Debre Sina: Pilgrimage to One of the Oldest Eritrean Monasteries Part II

Erina - Erina

The journey from Elabered to Debre Sina is quite an arduous one. One has to climb to the monastery through a steep slope dry weather road; very challenging for buses to go through. It’s common to see cars breaking down along the way.

What is annoying is the fact that when one car breaks down, all the others following it have also to stop and find a way of passing along that narrow and zigzagging road. However, in most parts of the route, the road is so narrow that one car can hardly pass aside the other car, thus the only solution being to wait until the car was repaired. Well, you can guess how exhausting it can be to just wait and wait until the car or bus is fixed.

During the celebration in which I participated I witnessed more than 300 buses and countless smaller cars making their way to the monastery.

Many more pilgrims also go on foot all the 18 kilometers, climbing the hill and carrying their food and drink. Even though the journey is exhausting, they manage to reach their destination safely. The pilgrims do not only come from inside the country many Eritrean from Diaspora also come here to join the pilgrimage.

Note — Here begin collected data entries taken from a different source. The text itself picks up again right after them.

Lemma fields_good : Forall field_good (fields t v).
Proof.
  pose proof (sg_words _ _ S) as Hw. rewrite !Forall_cons in Hw. destruct Hw as (?&?&?&?&?&?&_).
  destruct v_field_spec as [Hv Hvb]. destruct (sg_data _ _ S) as [Hd Hds].
  assert (∀ w z, in_word w z → 0 ≤ w < 2 ^ 32 → field_good (num z)) as Hnum.
  { intros w z Hz Hwz. by apply (num_good z w). }
  unfold fields. repeat (apply Forall_cons; split); try by apply (Hnum 256).
  - unfold to_field. destruct (bool_decide _); [|apply bytes_good; [by apply Forall_nil|reflexivity]].
    apply hash_good; [apply S|lia].
  - apply bytes_good; [done|]. eapply Z.lt_trans; [exact Hds|reflexivity].
  - rewrite Hv. apply (Hnum 31); [exact Hvb|done].
  - by apply Forall_nil.
Qed.
Lemma fields_small : size (concat (map encode (fields t v))) < 2 ^ 62.
Proof.
  assert (∀ z, in_word 256 z → size (encode (num z)) ≤ 100) as Hnum.
  { intros z Hz. pose proof (num_size z 256 Hz ltac:(done)). change (256 / 8) with 32 in *. lia. }
  pose proof (sg_words _ _ S) as Hw. rewrite !Forall_cons in Hw. destruct Hw as (H1&H2&H3&H4&H5&H6&_).
  destruct v_field_spec as [Hv Hvb]. destruct (sg_data _ _ S) as [Hd Hds].
  change (2 ^ 60) with 1152921504606846976 in *.
  destruct (encode_data_ok (m_data t) Hd) as [_ Hsd]; [lia|].
  assert (size (encode (to_field t)) ≤ 100) as Hto.
  { unfold to_field. destruct (bool_decide _); [|done].
    pose proof (hash_size 20 (m_receiveAddress t) (sg_receive _ _ S) ltac:(lia)). lia. }
  assert (size (encode (num (v_field t v))) ≤ 100) as Hvs.
  { apply Hnum. rewrite Hv. split; [lia|]. eapply Z.lt_trans; [apply Hvb|done]. }
  unfold fields. cbn [map concat]. rewrite !size_app, size_nil.
  pose proof (Hnum _ H1). pose proof (Hnum _ H2). pose proof (Hnum _ H3).
  pose proof (Hnum _ H4). pose proof (Hnum _ H5). pose proof (Hnum _ H6).
  change (2 ^ 62) with 4611686018427387904. lia.
Qed.

Lemma rlp_of_fields : rlp_of t true = Ok (encode (List (fields t v))).
Proof.
  destruct (fields_ok (fields t v)) as [Hok Hsz]; [apply fields_good|apply fields_small|].
  pose proof (write_fields (fields t v) Hok Hsz) as Hw.
  pose proof (sg_words _ _ S) as Hn. rewrite !Forall_cons in Hn.
  destruct Hn as (Hn1&Hn2&Hn3&Hn4&Hn5&Hn6&_). destruct v_field_spec as [Hv Hvb].
  assert (∀ i s, in_word 256 i → append_int i s = write (num i) s) as Hnum.
  { intros i s Hi. by apply (write_word 256). }
  unfold rlp_of, streamRLP, append_u256, append_unsigned.
  assert (bool_decide (m_type t = NullTransaction) = false) as ->.
  { apply bool_decide_eq_false. destruct (sg_type _ _ S) as [-> | [-> _]]; discriminate. }
  rewrite (sg_vrs _ _ S). fold (v_field t v). cbn [orb].
  change (3 + 6) with (Z.of_nat (length (fields t v))).
  destruct (appendList _ _) as [s0|]; [|done]. cbn [mbind result_bind] in *.
  unfold fields in Hw at 1. cbn [foldM mbind result_bind] in Hw.
  assert (∀ s, (if bool_decide (m_type t = MessageCall)
                then append_hash (toBigEndian_u160 (m_receiveAddress t)) false false s
                else append [] false s) = write (to_field t) s) as Hto.
  { intros s. unfold to_field. by destruct (bool_decide _). }
  rewrite (Hnum (m_nonce t)) by done. step_write Hw. rewrite (Hnum (m_gasPrice t)) by done.
  step_write Hw. rewrite (Hnum (m_gas t)) by done. step_write Hw. rewrite Hto. step_write Hw.
  rewrite (Hnum (m_value t)) by done. step_write Hw. change (append (m_data t) false) with (write (Data (m_data t))).
  step_write Hw. cbn [lift mbind result_bind]. rewrite (write_word 31 (v_field t v)) by (rewrite ?Hv; done). step_write Hw.
  rewrite (Hnum (sig_r v)) by done. step_write Hw. rewrite (Hnum (sig_s v)) by done. step_write Hw.
  cbn [lift mbind result_bind]. by rewrite Hw.
Qed.
(** Reading: the fields one after the other *)
Notation d := (encode (List (fields t v))).
Lemma field_at i x c :
  fields t v !! i = Some x → cache_ok (map encode (fields t v)) c →
  ∃ c', field d (Z.of_nat i) c = Ok (c', encode x) ∧ cache_ok (map encode (fields t v)) c'.
Proof.
  intros Hx Hc. destruct (fields_index _ fields_good fields_small i x c Hx Hc) as (c'&Hi&Hc').
  exists c'. split; [|done]. unfold field. by rewrite Hi.
Qed.
Lemma num_reads z : in_word 256 z → lift (toInt_u256 Strict (encode (num z))) = Ok z.
Proof. intros Hz. by rewrite toInt_u256_num. Qed.
Lemma v_reads : lift (toInt (to_signed 32) (Some 4) Strict (encode (num (v_field t v)))) = Ok v_written.
Proof.
  destruct v_field_spec as [-> Hv]. rewrite toInt_num; [done| |lia| |].
  - apply (num_good _ 31); [exact Hv|done].
  - destruct (num_good v_written 31) as [_ Hb]; [exact Hv|done|]. exact Hb.
  - intros w Hw. apply to_signed_small; [done|]. split; [lia|]. change (32 - 1) with 31. lia.
Qed.
Lemma to_reads :
  isEmpty (encode (to_field t)) = negb (bool_decide (m_type t = MessageCall)) ∧
  (m_type t = MessageCall →
   lift (toHash 20 VeryStrict (encode (to_field t))) = Ok (hash_bytes 20 (m_receiveAddress t))).
Proof.
  unfold to_field. destruct (hash_bytes_spec 20 (m_receiveAddress t)) as (Hok&Hl&_); [apply S|].
  case_bool_decide; [|done]. split.
  - apply isEmpty_hash. unfold size. rewrite Hl. lia.
  - intros _. rewrite toHash_data; [done| |].
    + apply hash_good; [apply S|lia].
    + unfold size. by rewrite Hl.
Qed.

I also witnessed the generosity of Eritreans. People, I think they were inhabitants of the area, were offering free water and food to those who were climbing on foot. They welcomed these complete strangers to their house for shelter. Some of the inhabitants were also offering Siwa (traditional drink) to anyone who passed by their doors.

When we reached the monastery, everybody was so relieved to reach at the top of the mountain. Finding a parking lot was another difficult mission. After getting off the buses and cars, everyone starts packing and arranging their things, then walk for about a kilometer to the church, call the time carrying our belongings.

Once again, I observed the kindness of the youth and children of that area. They ask you if you need any help and offer their hands to support to carry your belongings. You feel so proud to be part of this harmonious and loving people.

When we reached to our final destination, we could see down to where the buses were parked. There you can’t help but notice how all those buses made out that almost triangular shape of Eritrea. Everybody was happy and cheered with amazement.

The pilgrims were singing praising song all the way the 83 kilometer starting from Asmara. The themes of their songs were God to bless Eritrea, peace to prevail, to have peace and love with one another, the safely to their respective homes and to have a good rainy season. What the mothers were asking St. Mary through their songs all the way were really heart touching and astonishing. Both Muslims and Christians make the pilgrimage to Debre Sina.

The landscape inside the monastery is unbelievable. Every rock you see seems to be carved out by a great architect. The pilgrims continue praying all the way into the night and the net day. Despite the freezing night air, the pilgrims were kept praying and chanting praise hymns.

The older, inner part of the church (which unlike many monasteries in Eritrea is open to both men and women) is hewn from rock and, according to local tradition, is 2100 years old. The troglodyte dwellings of the 60 nuns and priests who live there can be visited.

One of the oldest religious sites in Africa, thought to date from the 6th Century AD, Debre Sina could play a great role in reviving the tourism industry in Eritrea. And for that to happen, we have to work hard towards developing the basic infrastructure and especially the road that leads to the monastery. The Ministry of Tourism has to work relentlessly to guarantee easier and more comfortable accessibility to the place, so as to make it a tourist-luring site.